Stability and bifurcation of 2D viscous primitive equations with full diffusion

TL;DR

This paper rigorously analyzes the stability and bifurcation behavior of 2D viscous primitive equations with full diffusion under thermal forcing, identifying critical thresholds for stability and the emergence of convection patterns.

Contribution

It provides a comprehensive stability analysis across thermal regimes and demonstrates the bifurcation leading to stable convection states near criticality.

Findings

Global nonlinear stability in subcritical regime

Asymptotic convergence at critical threshold

Nonlinear instability in supercritical regime

Abstract

This paper investigates the stability and bifurcation of the two-dimensional viscous primitive equations with full diffusion under thermal forcing. The system governs perturbations about a motionless basic state with a linear temperature profile in a periodic channel, where the temperature is fixed at $T_0$ and $T_1$ on the bottom and upper boundaries, respectively. Through a rigorous analysis of three distinct thermal regimes, we identify a critical temperature difference $T_c$ that fundamentally dictates the system's dynamical transitions. Our main contributions are fourfold. Firstly, in the subcritical case $T_0 - T_1 < T_c$, we use energy methods to establish the global nonlinear stability in $H^2$-norm, proving that perturbations decay exponentially.
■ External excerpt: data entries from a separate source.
(* ===== verification/WorldLifecycle.v ===== *)
(** * The life of a world server: [crates/elura-world/src/server.rs], [crates/elura-world/src/registration.rs]

    Startup and shutdown as the sequence of their effects: what a module, the registrar and the listener
    answer when they are called is an argument.  The accept loop and the loop of one internal connection
    are step relations: which branch of a [select!] runs, when a frame arrives and when a request
    completes are the environment's choice. *)

From Stdlib Require Import Ascii.
From stdpp Require Import pretty.
From S2P Require Import Prelude Bytes CoreError Session Frame WorldRuntime.

(** ** Registration *)

Record WorldRegistration : Type := {
  registration_world_id : string;
  registration_region_id : Z;
  registration_realm_id : Z;
  registration_route : Z;
  address : string;
}.

Definition is_world_id_byte (b : Ascii.ascii) : bool :=
  is_ascii_alphanumeric b || Ascii.eqb b "-"%char || Ascii.eqb b "_"%char || Ascii.eqb b "."%char.

(** [str::rsplit_once(':')]. *)
Fixpoint rsplit_colon (s : string) : option (string * string) :=
  match s with
  | EmptyString => None
  | String c s =>
      match rsplit_colon s with
      | Some (host, port) => Some (String c host, port)
      | None => if Ascii.eqb c ":"%char then Some (EmptyString, s) else None
      end
  end.

Definition parse_u16 : string -> option Z := parse_unsigned 65535.

(** [parse_addr] is [str::parse::<SocketAddr>]. *)
Definition WorldRegistration_validate (parse_addr : string -> option SocketAddr) (self : WorldRegistration) :
    Result unit :=
  let valid_id :=
    negb (String.eqb self.(registration_world_id) "")
    && string_forallb is_world_id_byte self.(registration_world_id) in
  let unspecified_address :=
    match parse_addr self.(address) with
    | Some a => match a.(addr_ip) with V4 bits | V6 bits => bits =? 0 end
    | None => false
    end in
  let valid_address :=
    match rsplit_colon self.(address) with
    | Some (host, port) =>
        negb (String.eqb host "") && match parse_u16 port with Some p => 0 <? p | None => false end
    | None => false
    end in
  if negb valid_id || (self.(registration_region_id) =? 0) || (self.(registration_realm_id) =? 0)
     || negb valid_address || unspecified_address then
    Err (InvalidConfig "invalid World registration")
  else Ok ().

(** ** Startup and shutdown *)

(** What the calls of a module's [start] and [stop] answer. *)
Record ModuleCalls : Type := { calls_name : string; start_answer : Result unit; stop_answer : Result unit }.

(** What the calls of the registrar answer; [renewal] is what its renewal loop returns once it is stopped or
    fails. *)
Record RegistrarCalls : Type := {
  register_answer : Result unit;
  renewal_answer : Result unit;
  unregister_answer : Result unit;
}.

Inductive LifeEvent : Type :=
| Bound
| Started (index : nat)
| Stopped (index : nat)
| Registered
| SetReady (ready : bool)
| RenewalStopped
| Unregistered
| DrainDelay
| HttpShutdown
| ListenerShutdown.

Definition start_error (m : ModuleCalls) (error : Error) : Error :=
  Internal ("start World module " +:+ m.(calls_name) +:+ ": " +:+ Error_display error).
Definition stop_error (m : ModuleCalls) (error : Error) : Error :=
  Internal ("stop World module " +:+ m.(calls_name) +:+ ": " +:+ Error_display error).

(** [stop_modules]: the modules below [count], from the last to the first; the first error is kept. *)
Fixpoint stop_loop (modules : list ModuleCalls) (count : nat) (first : option Error) : option Error * list LifeEvent :=
  match count with
  | O => (first, [])
  | S index =>
      let first :=
        match modules !! index with
        | Some m =>
            match m.(stop_answer), first with
            | Err error, None => Some (stop_error m error)
            | _, _ => first
            end
        | None => first
        end in
      let '(first, trace) := stop_loop modules index first in
      (first, Stopped index :: trace)
  end.

Definition stop_modules (modules : list ModuleCalls) (count : nat) : Result unit * list LifeEvent :=
  let '(first, trace) := stop_loop modules count None in
  (match first with Some error => Err error | None => Ok () end, trace).

(** The loop of [start_modules] from [index] on. *)
Fixpoint start_loop (modules : list ModuleCalls) (index : nat) (rest : list ModuleCalls) :
    Result nat * list LifeEvent :=
  match rest with
  | [] => (Ok (length modules), [])
  | m :: rest =>
      match m.(start_answer) with
      | Err error =>
          let '(_, trace) := stop_modules modules index in
          (Err (start_error m error), Started index :: trace)
      | Ok _ =>
          let '(r, trace) := start_loop modules (S index) rest in
          (r, Started index :: trace)
      end
  end.

Definition start_modules (modules : list ModuleCalls) : Result nat * list LifeEvent :=
  start_loop modules 0 modules.

(** How the [select!] of [serve_core] ends: the listener failed, the renewal failed, or shutdown was asked. *)
Inductive ServeEnd : Type :=
| ListenerEnded (r : Result unit)
| RenewalEnded (r : Result unit)
| ShutdownAsked.

(** [Result::and]. *)
Definition result_and (a b : Result unit) : Result unit := match a with Ok _ => b | Err e => Err e end.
Secondly, precisely at the critical threshold $T_0 - T_1 = T_c$, we prove not only the nonlinear stability in $H^1$-norm but also the asymptotic convergence of all solutions to zero, leveraging spectral and dynamical systems theory. Finally, in the supercritical regime $T_0 - T_1 > T_c$, a bootstrap argument reveals that the basic state is nonlinearly unstable across all $L^p$-norms for $1 \leq p \leq \infty$. Finally, near the critical point, the dynamics are first reduced to a two-dimensional system on a center manifold. This reduced system then undergoes a supercritical bifurcation, generating a countable family of stable steady states that are organized into a local ring attractor. This work closes a significant gap in the stability analysis of the thermally driven primitive equations, establishing a rigorous mathematical foundation for understanding the formation of convection cells in large-scale geophysical flows.